### [Stored data]

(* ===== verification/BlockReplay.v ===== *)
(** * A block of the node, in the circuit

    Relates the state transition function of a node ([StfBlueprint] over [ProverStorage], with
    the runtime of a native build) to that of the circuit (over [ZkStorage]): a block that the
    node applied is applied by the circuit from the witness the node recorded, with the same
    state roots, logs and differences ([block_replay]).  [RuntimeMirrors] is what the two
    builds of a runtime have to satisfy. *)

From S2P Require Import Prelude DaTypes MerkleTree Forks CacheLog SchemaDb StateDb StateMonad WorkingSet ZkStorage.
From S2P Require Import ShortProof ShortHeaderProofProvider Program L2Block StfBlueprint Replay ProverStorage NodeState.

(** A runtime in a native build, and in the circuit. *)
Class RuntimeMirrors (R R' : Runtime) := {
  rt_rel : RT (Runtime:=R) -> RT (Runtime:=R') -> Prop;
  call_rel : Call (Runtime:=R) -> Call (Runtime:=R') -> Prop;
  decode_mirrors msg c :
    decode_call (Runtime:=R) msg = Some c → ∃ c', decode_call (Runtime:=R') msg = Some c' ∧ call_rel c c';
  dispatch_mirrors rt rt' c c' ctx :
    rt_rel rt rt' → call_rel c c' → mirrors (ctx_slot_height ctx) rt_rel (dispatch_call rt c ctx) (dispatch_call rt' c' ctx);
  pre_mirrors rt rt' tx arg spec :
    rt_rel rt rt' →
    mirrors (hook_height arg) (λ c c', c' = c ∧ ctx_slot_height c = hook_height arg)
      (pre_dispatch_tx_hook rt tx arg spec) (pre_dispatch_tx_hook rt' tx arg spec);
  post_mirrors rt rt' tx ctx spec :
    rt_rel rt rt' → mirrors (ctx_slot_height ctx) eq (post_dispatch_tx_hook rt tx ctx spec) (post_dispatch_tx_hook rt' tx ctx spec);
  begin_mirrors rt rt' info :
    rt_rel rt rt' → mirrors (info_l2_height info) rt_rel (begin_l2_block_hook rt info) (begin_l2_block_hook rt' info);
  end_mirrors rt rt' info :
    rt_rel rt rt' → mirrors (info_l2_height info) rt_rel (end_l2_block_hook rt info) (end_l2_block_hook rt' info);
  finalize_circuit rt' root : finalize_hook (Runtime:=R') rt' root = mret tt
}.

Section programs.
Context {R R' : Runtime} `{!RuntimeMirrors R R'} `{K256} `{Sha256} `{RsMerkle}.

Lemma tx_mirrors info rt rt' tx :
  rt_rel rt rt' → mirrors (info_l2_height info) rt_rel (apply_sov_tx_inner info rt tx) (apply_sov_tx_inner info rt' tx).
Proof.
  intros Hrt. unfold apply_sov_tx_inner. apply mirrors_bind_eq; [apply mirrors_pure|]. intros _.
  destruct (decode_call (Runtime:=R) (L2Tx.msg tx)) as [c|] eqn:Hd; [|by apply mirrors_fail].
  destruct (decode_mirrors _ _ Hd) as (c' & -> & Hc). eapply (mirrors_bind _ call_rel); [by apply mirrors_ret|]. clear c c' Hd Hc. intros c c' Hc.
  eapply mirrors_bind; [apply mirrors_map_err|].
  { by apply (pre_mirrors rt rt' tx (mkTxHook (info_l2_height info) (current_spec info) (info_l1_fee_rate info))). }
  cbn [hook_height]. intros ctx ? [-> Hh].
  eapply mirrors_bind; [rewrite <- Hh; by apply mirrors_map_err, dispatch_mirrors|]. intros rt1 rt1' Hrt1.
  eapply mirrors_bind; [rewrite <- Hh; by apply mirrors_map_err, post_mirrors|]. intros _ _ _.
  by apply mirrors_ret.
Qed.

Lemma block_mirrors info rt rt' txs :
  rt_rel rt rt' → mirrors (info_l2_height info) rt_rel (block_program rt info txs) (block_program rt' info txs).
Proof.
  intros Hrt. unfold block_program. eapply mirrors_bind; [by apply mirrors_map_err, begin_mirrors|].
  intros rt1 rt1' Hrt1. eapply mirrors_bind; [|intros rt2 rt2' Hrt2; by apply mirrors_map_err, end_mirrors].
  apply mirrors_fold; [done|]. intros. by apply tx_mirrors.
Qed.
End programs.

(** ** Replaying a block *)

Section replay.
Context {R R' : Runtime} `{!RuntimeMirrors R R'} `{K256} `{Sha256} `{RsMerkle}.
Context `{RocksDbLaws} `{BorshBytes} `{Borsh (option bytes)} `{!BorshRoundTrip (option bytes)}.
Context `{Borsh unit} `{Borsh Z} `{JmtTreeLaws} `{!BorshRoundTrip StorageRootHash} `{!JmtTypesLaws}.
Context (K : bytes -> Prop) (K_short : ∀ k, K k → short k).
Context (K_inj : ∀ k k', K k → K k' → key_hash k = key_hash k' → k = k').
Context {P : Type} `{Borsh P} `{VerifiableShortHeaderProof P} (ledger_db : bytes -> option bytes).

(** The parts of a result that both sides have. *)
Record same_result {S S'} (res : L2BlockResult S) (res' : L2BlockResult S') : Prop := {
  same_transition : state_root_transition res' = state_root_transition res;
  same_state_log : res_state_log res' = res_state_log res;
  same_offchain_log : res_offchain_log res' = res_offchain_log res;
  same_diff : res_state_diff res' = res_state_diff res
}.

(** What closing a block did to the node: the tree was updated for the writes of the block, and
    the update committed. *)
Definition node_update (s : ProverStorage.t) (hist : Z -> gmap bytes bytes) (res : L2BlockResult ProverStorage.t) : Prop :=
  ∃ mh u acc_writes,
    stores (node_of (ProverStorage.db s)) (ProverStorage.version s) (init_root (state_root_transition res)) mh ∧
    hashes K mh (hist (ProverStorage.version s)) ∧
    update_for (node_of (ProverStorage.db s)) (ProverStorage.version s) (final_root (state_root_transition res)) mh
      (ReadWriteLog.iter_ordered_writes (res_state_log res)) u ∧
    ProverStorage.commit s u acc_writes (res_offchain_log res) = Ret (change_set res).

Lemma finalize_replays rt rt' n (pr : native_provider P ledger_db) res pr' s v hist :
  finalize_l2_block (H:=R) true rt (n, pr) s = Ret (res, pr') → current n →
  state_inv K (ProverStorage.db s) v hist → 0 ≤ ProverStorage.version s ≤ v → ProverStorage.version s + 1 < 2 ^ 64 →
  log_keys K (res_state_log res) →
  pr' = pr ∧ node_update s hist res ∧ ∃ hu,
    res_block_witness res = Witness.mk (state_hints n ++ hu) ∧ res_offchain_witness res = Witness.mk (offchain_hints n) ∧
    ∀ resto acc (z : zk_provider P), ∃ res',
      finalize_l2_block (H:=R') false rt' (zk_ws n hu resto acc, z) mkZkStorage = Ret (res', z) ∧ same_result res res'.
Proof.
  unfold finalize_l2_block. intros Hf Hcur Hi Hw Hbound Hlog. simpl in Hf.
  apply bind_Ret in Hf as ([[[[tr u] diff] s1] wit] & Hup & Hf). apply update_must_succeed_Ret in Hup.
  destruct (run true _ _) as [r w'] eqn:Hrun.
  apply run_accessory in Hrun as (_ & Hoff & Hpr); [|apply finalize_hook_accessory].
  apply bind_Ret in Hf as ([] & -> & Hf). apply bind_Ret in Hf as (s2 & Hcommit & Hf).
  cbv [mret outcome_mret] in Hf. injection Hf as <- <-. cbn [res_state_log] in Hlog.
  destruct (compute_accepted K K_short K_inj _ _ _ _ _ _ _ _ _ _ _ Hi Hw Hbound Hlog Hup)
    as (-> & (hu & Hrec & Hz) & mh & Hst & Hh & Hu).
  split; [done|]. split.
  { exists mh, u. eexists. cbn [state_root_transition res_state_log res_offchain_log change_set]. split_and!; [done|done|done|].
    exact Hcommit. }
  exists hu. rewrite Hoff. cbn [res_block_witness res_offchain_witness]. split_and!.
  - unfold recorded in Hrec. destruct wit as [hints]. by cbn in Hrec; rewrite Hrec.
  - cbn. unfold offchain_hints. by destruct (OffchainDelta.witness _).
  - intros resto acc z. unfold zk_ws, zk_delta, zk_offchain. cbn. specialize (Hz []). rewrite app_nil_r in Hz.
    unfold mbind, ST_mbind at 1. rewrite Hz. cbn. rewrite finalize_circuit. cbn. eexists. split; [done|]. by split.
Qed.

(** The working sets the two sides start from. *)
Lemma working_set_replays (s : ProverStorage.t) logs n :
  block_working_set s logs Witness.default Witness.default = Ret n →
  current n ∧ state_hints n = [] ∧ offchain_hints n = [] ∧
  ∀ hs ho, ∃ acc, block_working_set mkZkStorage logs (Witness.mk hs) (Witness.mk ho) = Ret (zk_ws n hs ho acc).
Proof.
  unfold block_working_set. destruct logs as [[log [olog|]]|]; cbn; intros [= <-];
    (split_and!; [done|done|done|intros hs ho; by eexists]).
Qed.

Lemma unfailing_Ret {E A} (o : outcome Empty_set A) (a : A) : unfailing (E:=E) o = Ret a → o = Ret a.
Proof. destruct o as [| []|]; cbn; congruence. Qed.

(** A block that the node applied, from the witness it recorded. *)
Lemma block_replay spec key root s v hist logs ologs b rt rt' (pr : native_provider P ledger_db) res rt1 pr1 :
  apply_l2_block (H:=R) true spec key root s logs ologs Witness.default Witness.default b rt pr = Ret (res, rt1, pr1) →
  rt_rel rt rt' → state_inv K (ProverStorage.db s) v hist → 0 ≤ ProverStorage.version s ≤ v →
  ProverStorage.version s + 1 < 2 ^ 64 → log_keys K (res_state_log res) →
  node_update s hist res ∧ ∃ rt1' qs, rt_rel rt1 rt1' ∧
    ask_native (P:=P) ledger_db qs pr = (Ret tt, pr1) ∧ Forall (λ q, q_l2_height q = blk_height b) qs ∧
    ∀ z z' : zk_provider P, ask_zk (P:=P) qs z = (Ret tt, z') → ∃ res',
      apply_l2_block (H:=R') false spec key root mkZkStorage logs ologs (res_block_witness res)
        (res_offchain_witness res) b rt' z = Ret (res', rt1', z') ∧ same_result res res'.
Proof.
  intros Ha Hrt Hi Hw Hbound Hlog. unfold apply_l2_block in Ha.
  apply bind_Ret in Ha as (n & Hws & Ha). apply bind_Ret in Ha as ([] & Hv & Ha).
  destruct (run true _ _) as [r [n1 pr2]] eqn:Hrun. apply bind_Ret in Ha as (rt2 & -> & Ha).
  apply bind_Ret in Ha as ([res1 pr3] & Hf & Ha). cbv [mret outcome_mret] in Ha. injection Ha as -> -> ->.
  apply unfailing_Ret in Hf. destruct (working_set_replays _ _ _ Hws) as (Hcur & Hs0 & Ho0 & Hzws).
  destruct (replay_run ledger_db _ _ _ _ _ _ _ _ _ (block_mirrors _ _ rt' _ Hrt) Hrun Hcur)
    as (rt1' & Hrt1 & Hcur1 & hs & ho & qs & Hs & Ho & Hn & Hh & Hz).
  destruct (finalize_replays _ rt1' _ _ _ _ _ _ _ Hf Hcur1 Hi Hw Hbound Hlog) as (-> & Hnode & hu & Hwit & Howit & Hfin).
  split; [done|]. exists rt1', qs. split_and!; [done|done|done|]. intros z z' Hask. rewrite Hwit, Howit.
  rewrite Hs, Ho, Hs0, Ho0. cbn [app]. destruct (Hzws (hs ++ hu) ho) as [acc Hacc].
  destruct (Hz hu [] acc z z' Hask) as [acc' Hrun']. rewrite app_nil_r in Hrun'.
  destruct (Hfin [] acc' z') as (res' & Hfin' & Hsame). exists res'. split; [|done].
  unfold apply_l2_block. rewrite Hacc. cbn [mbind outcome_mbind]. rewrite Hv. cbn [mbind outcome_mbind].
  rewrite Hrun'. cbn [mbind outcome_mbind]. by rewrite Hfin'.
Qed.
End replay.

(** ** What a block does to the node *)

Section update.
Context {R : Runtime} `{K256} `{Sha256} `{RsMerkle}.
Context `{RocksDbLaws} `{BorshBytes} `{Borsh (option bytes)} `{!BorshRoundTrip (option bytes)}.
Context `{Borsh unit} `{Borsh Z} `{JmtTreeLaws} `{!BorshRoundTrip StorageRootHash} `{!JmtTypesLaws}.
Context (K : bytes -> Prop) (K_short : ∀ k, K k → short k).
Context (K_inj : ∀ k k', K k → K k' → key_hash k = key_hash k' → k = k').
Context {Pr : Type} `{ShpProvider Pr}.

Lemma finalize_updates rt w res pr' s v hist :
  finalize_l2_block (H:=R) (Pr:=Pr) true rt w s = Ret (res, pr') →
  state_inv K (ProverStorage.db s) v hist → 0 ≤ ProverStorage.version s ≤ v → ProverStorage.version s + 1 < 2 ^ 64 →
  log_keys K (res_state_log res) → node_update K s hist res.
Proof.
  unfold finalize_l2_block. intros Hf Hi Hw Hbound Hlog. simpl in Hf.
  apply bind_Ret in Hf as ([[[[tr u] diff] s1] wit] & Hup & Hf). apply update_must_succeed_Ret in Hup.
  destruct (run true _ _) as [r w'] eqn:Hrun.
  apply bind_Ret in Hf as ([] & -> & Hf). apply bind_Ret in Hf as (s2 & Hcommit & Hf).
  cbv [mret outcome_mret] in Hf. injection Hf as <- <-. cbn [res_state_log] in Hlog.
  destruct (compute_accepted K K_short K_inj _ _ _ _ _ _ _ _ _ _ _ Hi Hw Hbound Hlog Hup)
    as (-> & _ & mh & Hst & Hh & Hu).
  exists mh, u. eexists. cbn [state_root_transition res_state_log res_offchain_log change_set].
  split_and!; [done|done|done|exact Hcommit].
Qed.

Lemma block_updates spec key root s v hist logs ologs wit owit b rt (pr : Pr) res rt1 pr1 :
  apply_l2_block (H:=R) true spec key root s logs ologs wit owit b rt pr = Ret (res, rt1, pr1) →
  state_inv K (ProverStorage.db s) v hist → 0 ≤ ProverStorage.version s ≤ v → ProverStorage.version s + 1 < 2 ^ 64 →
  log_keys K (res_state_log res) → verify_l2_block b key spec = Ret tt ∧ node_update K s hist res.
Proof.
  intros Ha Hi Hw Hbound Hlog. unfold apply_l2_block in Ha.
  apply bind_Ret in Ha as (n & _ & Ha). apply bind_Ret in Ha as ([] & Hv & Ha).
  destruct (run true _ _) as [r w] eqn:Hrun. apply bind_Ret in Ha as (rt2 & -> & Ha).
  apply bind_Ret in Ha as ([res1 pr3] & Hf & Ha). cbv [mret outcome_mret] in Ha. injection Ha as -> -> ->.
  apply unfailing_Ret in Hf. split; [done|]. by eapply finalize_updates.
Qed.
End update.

### [What you need to do]
Copy each line above that contains the string "false".

### [Response box]
      finalize_l2_block (H:=R') false rt' (zk_ws n hu resto acc, z) mkZkStorage = Ret (res', z) ∧ same_result res res'.
      apply_l2_block (H:=R') false spec key root mkZkStorage logs ologs (res_block_witness res)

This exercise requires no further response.